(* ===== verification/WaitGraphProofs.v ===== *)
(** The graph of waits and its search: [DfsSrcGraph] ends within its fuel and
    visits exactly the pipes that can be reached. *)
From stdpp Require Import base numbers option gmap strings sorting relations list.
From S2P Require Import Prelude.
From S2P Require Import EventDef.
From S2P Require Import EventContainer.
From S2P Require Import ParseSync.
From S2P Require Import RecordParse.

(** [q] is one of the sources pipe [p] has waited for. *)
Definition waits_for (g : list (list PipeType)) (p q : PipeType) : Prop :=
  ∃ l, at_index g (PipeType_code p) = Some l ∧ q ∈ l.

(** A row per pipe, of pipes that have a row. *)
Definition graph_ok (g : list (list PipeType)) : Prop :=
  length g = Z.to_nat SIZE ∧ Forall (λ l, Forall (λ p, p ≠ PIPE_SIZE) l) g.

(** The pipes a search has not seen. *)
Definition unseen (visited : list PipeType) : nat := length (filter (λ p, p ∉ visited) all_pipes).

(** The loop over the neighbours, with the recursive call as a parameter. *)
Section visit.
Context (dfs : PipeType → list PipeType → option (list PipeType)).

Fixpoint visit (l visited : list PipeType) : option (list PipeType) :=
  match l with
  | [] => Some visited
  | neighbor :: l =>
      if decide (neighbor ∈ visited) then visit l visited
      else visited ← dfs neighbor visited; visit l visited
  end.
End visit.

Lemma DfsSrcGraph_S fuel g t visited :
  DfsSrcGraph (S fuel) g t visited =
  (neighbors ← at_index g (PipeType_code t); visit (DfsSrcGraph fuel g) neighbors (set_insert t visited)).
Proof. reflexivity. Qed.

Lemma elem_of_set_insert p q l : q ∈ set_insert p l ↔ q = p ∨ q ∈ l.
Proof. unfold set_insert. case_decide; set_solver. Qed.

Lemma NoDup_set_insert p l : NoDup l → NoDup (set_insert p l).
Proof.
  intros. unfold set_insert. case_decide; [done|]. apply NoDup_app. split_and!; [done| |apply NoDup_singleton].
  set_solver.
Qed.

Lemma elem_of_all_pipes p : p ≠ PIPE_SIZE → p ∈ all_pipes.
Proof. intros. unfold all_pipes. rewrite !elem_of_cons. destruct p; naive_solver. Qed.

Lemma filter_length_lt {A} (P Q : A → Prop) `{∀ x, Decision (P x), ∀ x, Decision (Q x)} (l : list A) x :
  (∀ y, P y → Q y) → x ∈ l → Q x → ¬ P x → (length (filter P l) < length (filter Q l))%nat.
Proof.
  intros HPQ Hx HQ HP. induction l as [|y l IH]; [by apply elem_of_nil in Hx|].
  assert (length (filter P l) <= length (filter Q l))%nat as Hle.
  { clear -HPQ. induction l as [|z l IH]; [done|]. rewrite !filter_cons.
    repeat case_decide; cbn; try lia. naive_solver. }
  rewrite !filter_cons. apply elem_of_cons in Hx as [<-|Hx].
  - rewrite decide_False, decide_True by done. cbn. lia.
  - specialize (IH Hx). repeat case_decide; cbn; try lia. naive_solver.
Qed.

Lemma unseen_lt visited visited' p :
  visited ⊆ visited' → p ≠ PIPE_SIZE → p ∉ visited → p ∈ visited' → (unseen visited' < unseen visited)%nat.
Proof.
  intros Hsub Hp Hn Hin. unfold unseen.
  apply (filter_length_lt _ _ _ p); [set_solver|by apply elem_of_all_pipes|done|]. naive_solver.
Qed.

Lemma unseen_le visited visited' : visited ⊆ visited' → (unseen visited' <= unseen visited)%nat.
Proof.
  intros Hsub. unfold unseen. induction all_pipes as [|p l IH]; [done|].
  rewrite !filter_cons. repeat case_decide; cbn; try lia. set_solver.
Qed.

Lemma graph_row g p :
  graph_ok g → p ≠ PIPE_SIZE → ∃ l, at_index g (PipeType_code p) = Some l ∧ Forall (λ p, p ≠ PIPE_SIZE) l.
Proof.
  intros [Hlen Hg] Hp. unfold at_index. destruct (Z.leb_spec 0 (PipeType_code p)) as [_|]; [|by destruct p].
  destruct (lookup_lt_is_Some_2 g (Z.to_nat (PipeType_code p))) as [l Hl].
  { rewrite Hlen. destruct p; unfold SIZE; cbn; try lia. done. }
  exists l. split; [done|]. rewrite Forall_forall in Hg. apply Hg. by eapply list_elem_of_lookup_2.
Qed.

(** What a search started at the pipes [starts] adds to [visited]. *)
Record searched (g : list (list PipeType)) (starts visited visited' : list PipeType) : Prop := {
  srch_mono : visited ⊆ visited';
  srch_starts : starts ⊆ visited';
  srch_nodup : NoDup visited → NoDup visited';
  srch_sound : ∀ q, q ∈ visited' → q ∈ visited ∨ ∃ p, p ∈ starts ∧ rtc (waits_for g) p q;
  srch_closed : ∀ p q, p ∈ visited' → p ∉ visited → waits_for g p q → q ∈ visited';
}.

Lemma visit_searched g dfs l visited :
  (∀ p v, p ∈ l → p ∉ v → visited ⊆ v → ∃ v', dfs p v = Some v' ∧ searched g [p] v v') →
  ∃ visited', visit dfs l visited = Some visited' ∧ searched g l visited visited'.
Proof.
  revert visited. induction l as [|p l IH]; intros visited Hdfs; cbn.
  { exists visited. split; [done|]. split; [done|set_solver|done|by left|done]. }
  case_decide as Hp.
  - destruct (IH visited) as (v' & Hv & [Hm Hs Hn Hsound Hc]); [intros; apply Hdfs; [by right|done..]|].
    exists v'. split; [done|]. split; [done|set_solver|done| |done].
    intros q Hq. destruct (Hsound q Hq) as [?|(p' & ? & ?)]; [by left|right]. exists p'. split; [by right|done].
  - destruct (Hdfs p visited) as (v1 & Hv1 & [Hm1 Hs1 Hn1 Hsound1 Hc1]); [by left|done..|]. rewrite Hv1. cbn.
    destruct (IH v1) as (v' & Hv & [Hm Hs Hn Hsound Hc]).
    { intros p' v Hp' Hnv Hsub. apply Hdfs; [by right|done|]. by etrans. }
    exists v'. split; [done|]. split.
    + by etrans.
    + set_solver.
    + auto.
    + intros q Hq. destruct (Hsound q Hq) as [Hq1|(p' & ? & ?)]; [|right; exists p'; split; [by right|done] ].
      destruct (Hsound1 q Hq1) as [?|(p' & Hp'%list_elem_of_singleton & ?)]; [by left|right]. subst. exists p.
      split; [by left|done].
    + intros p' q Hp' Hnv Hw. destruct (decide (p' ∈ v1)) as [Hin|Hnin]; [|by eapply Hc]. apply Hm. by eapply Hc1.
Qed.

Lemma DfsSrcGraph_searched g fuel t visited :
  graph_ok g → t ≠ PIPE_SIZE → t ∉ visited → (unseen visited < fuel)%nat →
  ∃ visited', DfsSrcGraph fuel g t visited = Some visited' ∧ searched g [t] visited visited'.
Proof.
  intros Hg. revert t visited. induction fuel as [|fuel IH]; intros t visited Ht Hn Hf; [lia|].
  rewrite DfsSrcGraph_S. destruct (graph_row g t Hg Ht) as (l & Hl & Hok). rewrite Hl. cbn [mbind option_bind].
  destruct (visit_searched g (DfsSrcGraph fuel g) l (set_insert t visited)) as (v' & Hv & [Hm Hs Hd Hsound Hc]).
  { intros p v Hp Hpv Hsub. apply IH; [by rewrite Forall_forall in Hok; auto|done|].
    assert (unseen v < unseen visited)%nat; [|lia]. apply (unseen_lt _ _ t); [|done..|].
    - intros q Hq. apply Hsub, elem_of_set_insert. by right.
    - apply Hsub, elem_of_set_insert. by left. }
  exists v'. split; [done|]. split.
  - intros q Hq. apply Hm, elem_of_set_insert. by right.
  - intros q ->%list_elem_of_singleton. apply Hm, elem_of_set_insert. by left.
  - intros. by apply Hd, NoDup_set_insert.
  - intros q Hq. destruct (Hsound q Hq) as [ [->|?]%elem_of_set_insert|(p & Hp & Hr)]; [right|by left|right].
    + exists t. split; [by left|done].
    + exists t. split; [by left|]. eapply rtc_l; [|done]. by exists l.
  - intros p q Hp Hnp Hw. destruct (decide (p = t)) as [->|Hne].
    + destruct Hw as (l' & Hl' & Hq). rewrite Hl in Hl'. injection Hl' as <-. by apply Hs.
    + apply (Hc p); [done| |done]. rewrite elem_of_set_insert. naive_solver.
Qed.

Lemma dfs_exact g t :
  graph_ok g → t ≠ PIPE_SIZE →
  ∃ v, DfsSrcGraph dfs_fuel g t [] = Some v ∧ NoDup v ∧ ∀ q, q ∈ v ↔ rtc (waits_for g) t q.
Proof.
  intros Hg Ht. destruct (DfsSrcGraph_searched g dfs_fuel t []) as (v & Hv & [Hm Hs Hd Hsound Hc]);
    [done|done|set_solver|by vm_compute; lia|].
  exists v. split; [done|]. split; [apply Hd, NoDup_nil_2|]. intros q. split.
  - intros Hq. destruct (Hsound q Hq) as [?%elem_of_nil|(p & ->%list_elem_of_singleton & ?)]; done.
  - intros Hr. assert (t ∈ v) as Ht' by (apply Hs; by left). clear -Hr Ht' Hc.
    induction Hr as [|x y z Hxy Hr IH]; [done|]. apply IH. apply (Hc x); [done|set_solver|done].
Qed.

·····

[EXERCISE BRIEF] Go through the listing above and find each line containing the string "etrans"; copy those lines.

[OUTPUT OF THE TASK]
    { intros p' v Hp' Hnv Hsub. apply Hdfs; [by right|done|]. by etrans. }
    + by etrans.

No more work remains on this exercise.